O que mudou na forma de tratar seus pacientes?

Apesar de haver uma grande influência dos recortes socioeconômicos na vida cotidiana e no desenvolvimento dessas crianças, a pandemia apenas descortina as dificuldades já existentes enfrentadas por algumas famílias. Precisamos adaptar nossas expectativas ao invés de tentar ajustar a criança a todo cenário. Elas estão em um processo rico de aprendizado e desenvolvimento, explorando o mundo e as relações. Regular as expectativas do adulto não significa admitir qualquer tipo de comportamento, mas trazer leveza e flexibilidade para essa relação.
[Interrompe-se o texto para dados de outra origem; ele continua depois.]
(** * NextStep: priority scoring, streaks, statistics and session logging

    A shallow embedding of the decision logic of the NextStep study tracker,
    front end by front end:

    - [Cli]: [NextStep_CLI.py] (terminal menu);
    - [Web]: [NextStep_Streamlit.py] (form based dashboard).

    Conventions of the embedding.

    - A calendar date ([datetime.date]) is its proleptic Gregorian ordinal, a
      [Z]; [date - timedelta(days=i)] is [d - i]. A naive [datetime.datetime]
      is a number of microseconds counted from midnight of ordinal 0, also a
      [Z]; [dt.date()] is the floor quotient by the length of a day and
      [(a - b).days] is the floor quotient of the difference. The range limits
      of [datetime] ([date.min], [date.max]) are not modelled, except where
      the user's answer decides how far a date is moved ([minus_days]).
    - The clock is read by the caller: [today] stands for
      [datetime.date.today()] and [now] for [datetime.datetime.now()]. The two
      are independent parameters, as they are independent reads in the source;
      one operation reads each of them once.
    - Python's [float] is IEEE binary64, here Rocq's primitive floats with
      the operations of module [Binary64]: the scores the program computes,
      sorts and compares are [priority_score]. [priority_score_exact] is
      the same loop body read in exact arithmetic (rationals, [Q]): what the
      formulas denote before any rounding. The statistics are integers; the
      one quotient of the summary ([Py.truediv]) is kept exact, and its
      [OverflowError] for a quotient beyond the float range is not modelled.
    - An integer is a [Z]; where the arithmetic converts one to a float
      ([Binary64.float_of_int]) a value beyond the float range raises
      [OverflowError], as in Python.
    - [input()] reads the head of a list of lines; an exhausted list raises
      [EOFError]. [print] and the Streamlit rendering calls are not modelled.
    - Strings are byte strings; [str.strip], [str.lower], [str.title] and
      [int] are modelled on their ASCII fragment; [int] has the limit of
      4300 digits that Python sets by default.
    - A timestamp is kept as the [datetime] it was printed from
      ([str(datetime.now())] and [datetime.fromisoformat] round trip). *)

From Stdlib Require Import ZArith QArith Qminmax Lia Lqa List Bool Ascii String.
From Stdlib Require Import Sorting.Sorted Sorting.Permutation.
From Stdlib Require Import Floats.PrimFloat Floats.SpecFloat Floats.FloatOps.
From Stdlib Require Import Floats.FloatAxioms.
From Stdlib Require Import Numbers.Cyclic.Int63.Uint63.
From stdpp Require Import base decidable option list gmap strings.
Impactos da ausência da rotina escolar

Considerando que o estresse psicológico é um dos mais relevantes fatores de risco passíveis de prevenção, antecipar ações favoráveis ao controle dessas intercorrências nas crianças é fundamental à proteção contra os efeitos da quarentena. Os transtornos mentais decorrentes de situações estressantes podem tomar maiores proporções na pandemia e prejudicar o desenvolvimento mental e físico.

Assim, é necessário minimizar os impactos negativos das mudanças de rotina, principalmente no que se refere às alterações do ambiente com aulas presenciais para o universo digital. Tais transformações ocorreram rapidamente, por isso nem todas as crianças, principalmente as que já frequentam escolas, conseguiram adaptar-se de forma segura.
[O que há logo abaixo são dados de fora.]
(** [outcome good m flat o]: what [_unflatten flat m] comes to.  A result
    only when restoring meets no object of unsupported type and [flat] has
    the [demand m] elements it takes, the tail being the rest and the
    restored value a [good] one; the [IndexError] of [flat[0]], which for a
    model without such an object means that [flat] is too short; the
    [TypeError] of the source only when there is such an object; and nothing
    else. *)
Definition outcome (good : pyval -> Prop) (m : pyval) (flat : list pyval)
    (o : result (pyval * list pyval)) : Prop :=
  match o with
  | Ok (r, tl) =>
      meets_unsupported m = false /\ demand m <= length flat
      /\ tl = skipn (demand m) flat /\ good r
  | Raise IndexError => meets_unsupported m = false -> length flat < demand m
  | Raise (TypeError msg) =>
      msg = unsupported_type /\ meets_unsupported m = true
  | Raise _ => False
  end.

(** The same for the generator run over the items [xs] from the tail [flat]
    and the flag [b]. *)
Definition gen_outcome (good : pyval -> Prop) (xs flat : list pyval) (b : bool)
    (o : result (list pyval * Unflattener)) : Prop :=
  match o with
  | Ok (rs, u) =>
      existsb meets_unsupported xs = false
      /\ list_sum (map demand xs) <= length flat
      /\ uf_flat u = skipn (list_sum (map demand xs)) flat
      /\ Forall good rs
      /\ encountered_variable u = (existsb is_Variable rs || b)
  | Raise IndexError =>
      existsb meets_unsupported xs = false ->
      length flat < list_sum (map demand xs)
  | Raise (TypeError msg) =>
      msg = unsupported_type /\ existsb meets_unsupported xs = true
  | Raise _ => False
  end.


(** ** Programs and the queue *)

(** [appends m]: [m] leaves what is queued in place and adds its operations
    behind it; what it adds and how it ends do not depend on the queue. *)
Definition appends {A} (m : Prog A) : Prop :=
  forall q, m q = (fst (m []), q ++ snd (m [])).

(** The wires an operation acts on. *)
Definition wires_of (wires : wires_arg) : list wire :=
  match wires with
  | WireSeq ws => ws
  | WireOne w => [w]
  end.

Definition operation_wires (op : operation) : list wire :=
  match op with
  | Rotation _ wires => wires_of wires
  | Beamsplitter _ _ wires => wires_of wires
  end.

(** [keeps P Q m]: started on a queue whose operations all satisfy [P], the
    program [m] ends on such a queue, and the value it returns, when it
    returns, satisfies [Q]. *)
Definition keeps {A} (P : operation -> Prop) (Q : A -> Prop) (m : Prog A)
  : Prop :=
  forall q, Forall P q ->
    Forall P (snd (m q)) /\ (forall a, fst (m q) = Ok a -> Q a).

(** The operation acts on wires of [w] only. *)
Definition on_wires (w : list wire) (op : operation) : Prop :=
  incl (operation_wires op) w.

(** ** The other templates of [layers.py] *)

(** The operations the other templates queue: the three-angle rotation
    [Rot], the imprimitive gate (an operation class handed over as an
    argument and called with two wires, named here by its class), and the
    continuous-variable gates.  An operation queued by [Interferometer] is
    carried as it is. *)
Inductive gate : Type :=
| MeshOp (op : operation)
| Rot (phi theta omega : pyval) (wires : wires_arg)
| Imprimitive (cls : string) (wires : wires_arg)
| Squeezing (r phi : pyval) (wires : wires_arg)
| Displacement (a phi : pyval) (wires : wires_arg)
| Kerr (kappa : pyval) (wires : wires_arg).

(** The default of the [imprimitive] argument. *)
Definition CNOT : string := "CNOT".

(** Programs over a queue of gates, like [Prog] over the queue of the
    interferometer's operations. *)
Definition Template (A : Type) : Type :=
  list gate -> result A * list gate.

Definition tret {A} (a : A) : Template A := fun q => (Ok a, q).

Definition traise {A} (e : exn) : Template A := fun q => (Raise e, q).

Definition tbind {A B} (m : Template A) (k : A -> Template B) : Template B :=
  fun q =>
    match m q with
    | (Ok a, q') => k a q'
    | (Raise e, q') => (Raise e, q')
    end.

Notation "x <~ m ;; k" := (tbind m (fun x => k))
  (at level 61, m at next level, right associativity).
Notation "m ~;; k" := (tbind m (fun _ => k))
  (at level 61, right associativity).

Definition apply_gate (g : gate) : Template unit :=
  fun q => (Ok tt, q ++ [g]).

Definition tgetitem {A} (xs : list A) (i : nat) : Template A :=
  match nth_error xs i with
  | Some x => tret x
  | None => traise IndexError
  end.

(** [weights[i, j]] on a two-dimensional array, given by its rows. *)
Definition tgetitem2 {A} (rows : list (list A)) (i j : nat) : Template A :=
  row <~ tgetitem rows i ;; tgetitem row j.

Fixpoint tfor_each {A S} (xs : list A) (body : A -> S -> Template S) (s : S)
  : Template S :=
  match xs with
  | [] => tret s
  | x :: xs' => s' <~ body x s ;; tfor_each xs' body s'
  end.

(** A call of a template of the interferometer's kind: it leaves the queue
    in place and adds its operations behind it, which is how [Interferometer]
    itself treats its queue. *)
Definition call {A} (m : Prog A) : Template A :=
  fun q => let (r, ops) := m [] in (r, q ++ map MeshOp ops).

Definition not_iterable : string := "'int' object is not iterable".

(** [enumerate(wires)]: the wires must be a sequence; a bare label is not
    iterable. *)
Definition enumerate_wires (wires : wires_arg) : Template (list (nat * wire)) :=
  match wires with
  | WireSeq ws => tret (enumerate ws)
  | WireOne _ => traise (TypeError not_iterable)
  end.

Definition no_len : string := "object of type 'int' has no len()".

(** [len(wires)] *)
Definition len_wires (wires : wires_arg) : Template nat :=
  match wires with
  | WireSeq ws => tret (length ws)
  | WireOne _ => traise (TypeError no_len)
  end.

Definition not_subscriptable : string := "'int' object is not subscriptable".

(** [wires[i]] for an index that is not negative. *)
Definition wires_getitem (wires : wires_arg) (i : nat) : Template wire :=
  match wires with
  | WireSeq ws => tgetitem ws i
  | WireOne _ => traise (TypeError not_subscriptable)
  end.

Definition StronglyEntanglingLayer (weights : list (list pyval))
    (periodic : bool) (r : Z) (imprimitive : string) (wires : wires_arg)
  : Template unit :=
  items <~ enumerate_wires wires ;;
  tfor_each items (fun '(i, wire) _ =>
    a <~ tgetitem2 weights i 0 ;;
    b <~ tgetitem2 weights i 1 ;;
    c <~ tgetitem2 weights i 2 ;;
    apply_gate (Rot a b c (WireOne wire))) tt ~;;
  num_wires <~ len_wires wires ;;
  tfor_each (if periodic then range (Z.of_nat num_wires)
             else range (Z.of_nat num_wires - 1))
    (fun i _ =>
       wi <~ wires_getitem wires i ;;
       wj <~ wires_getitem wires
               (Z.to_nat ((Z.of_nat i + r) mod Z.of_nat num_wires)) ;;
       apply_gate (Imprimitive imprimitive (WireSeq [wi; wj]))) tt.

(** [ranges] is [None] or a sequence of integers; [zip] stops at the shorter
    of its two arguments. *)
Definition StronglyEntanglingLayers (weights : list (list (list pyval)))
    (periodic : bool) (ranges : option (list Z)) (imprimitive : string)
    (wires : wires_arg) : Template unit :=
  let ranges := match ranges with
                | None => repeat 1%Z (length weights)
                | Some rs => rs
                end in
  tfor_each (combine weights ranges) (fun '(block_weights, block_range) _ =>
    StronglyEntanglingLayer block_weights periodic block_range imprimitive
      wires) tt.

Definition CVNeuralNetLayer
    (theta_1 phi_1 varphi_1 r phi_r theta_2 phi_2 varphi_2 a phi_a k
       : list pyval)
    (wires : wires_arg) : Template unit :=
  call (Interferometer theta_1 phi_1 varphi_1 wires default_mesh
          default_beamsplitter) ~;;
  items <~ enumerate_wires wires ;;
  tfor_each items (fun '(i, wire) _ =>
    ri <~ tgetitem r i ;;
    pri <~ tgetitem phi_r i ;;
    apply_gate (Squeezing ri pri (WireOne wire))) tt ~;;
  call (Interferometer theta_2 phi_2 varphi_2 wires default_mesh
          default_beamsplitter) ~;;
  items <~ enumerate_wires wires ;;
  tfor_each items (fun '(i, wire) _ =>
    ai <~ tgetitem a i ;;
    pai <~ tgetitem phi_a i ;;
    apply_gate (Displacement ai pai (WireOne wire))) tt ~;;
  items <~ enumerate_wires wires ;;
  tfor_each items (fun '(i, wire) _ =>
    ki <~ tgetitem k i ;;
    apply_gate (Kerr ki (WireOne wire))) tt.

Definition CVNeuralNetLayers
    (theta_1 phi_1 varphi_1 r phi_r theta_2 phi_2 varphi_2 a phi_a k
       : list (list pyval))
    (wires : wires_arg) : Template unit :=
  let n_layers := length theta_1 in
  tfor_each (range (Z.of_nat n_layers)) (fun l _ =>
    t1 <~ tgetitem theta_1 l ;;
    p1 <~ tgetitem phi_1 l ;;
    v1 <~ tgetitem varphi_1 l ;;
    rl <~ tgetitem r l ;;
    prl <~ tgetitem phi_r l ;;
    t2 <~ tgetitem theta_2 l ;;
    p2 <~ tgetitem phi_2 l ;;
    v2 <~ tgetitem varphi_2 l ;;
    al <~ tgetitem a l ;;
    pal <~ tgetitem phi_a l ;;
    kl <~ tgetitem k l ;;
    CVNeuralNetLayer t1 p1 v1 rl prl t2 p2 v2 al pal kl wires) tt.

(** ** What the other templates queue *)

(** One [Rot] per wire, with the three entries of the wire's row of
    [weights] and the wire as a bare label. *)
Definition rot_gates (weights : list (list pyval)) (ws : list wire)
  : list gate :=
  map (fun '(i, wire) =>
         Rot (nth 0 (nth i weights []) NoneVal)
             (nth 1 (nth i weights []) NoneVal)
             (nth 2 (nth i weights []) NoneVal) (WireOne wire))
      (enumerate ws).

(** The position the imprimitive gate of position [i] points at. *)
Definition target (N : nat) (r : Z) (i : nat) : nat :=
  Z.to_nat ((Z.of_nat i + r) mod Z.of_nat N).

(** One imprimitive gate per position, the last position left out when the
    block is not periodic. *)
Definition imprimitive_gates (cls : string) (periodic : bool) (r : Z)
    (ws : list wire) : list gate :=
  map (fun i => Imprimitive cls
                  (WireSeq [nth i ws 0; nth (target (length ws) r i) ws 0]))
      (seq 0 (if periodic then length ws else length ws - 1)).

(** The rows of [weights] that a block on [N] wires reads are there and have
    three entries. *)
Definition block_shape (N : nat) (weights : list (list pyval)) : Prop :=
  N <= length weights
  /\ Forall (fun row => 3 <= length row) (firstn N weights).

(** The wires of a two-wire gate are two different wires. *)
Definition distinct_wires (g : gate) : Prop :=
  match g with
  | Imprimitive _ wires => NoDup (wires_of wires)
  | _ => True
  end.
Além disso, a ausência dos colegas e a falta de interação com a comunidade escolar aliadas à responsabilidade de cumprir, às vezes, sozinho, as tarefas da escola, afeta diretamente a estabilidade emocional de crianças. 

Quando procurar ajuda de um profissional 

Ninguém é forte o tempo todo. Todos temos nossos momentos mais difíceis e estes precisam ser respeitados. Por vezes, os conflitos interpessoais transbordam nossas possibilidades naquele momento e a busca de ajuda pode ser norteada pela intensidade das reações, dos sintomas e sua duração. Vale estimular cada membro da família a observar sua necessidade. A companhia de um profissional da psicologia pode ser uma das providências tomadas pelos adultos responsáveis. Em momento de pandemia, o desafio das terapias on-line, de crianças pequenas, inclusive, se agrega. Ainda que virtualmente. O importante é a qualidade dos encontros e, felizmente, podemos contar com a tecnologia.

Sinais de alerta

  • insônia;

  • irritabilidade;

  • crise de ansiedade;

  • dificuldade para adaptação ao confinamento;

  • falta de paciência para lidar com os pais e irmãos;

  • tendência ao desenvolvimento de episódios depressivos;

  • pensamentos e emoções resultantes de situações estressantes.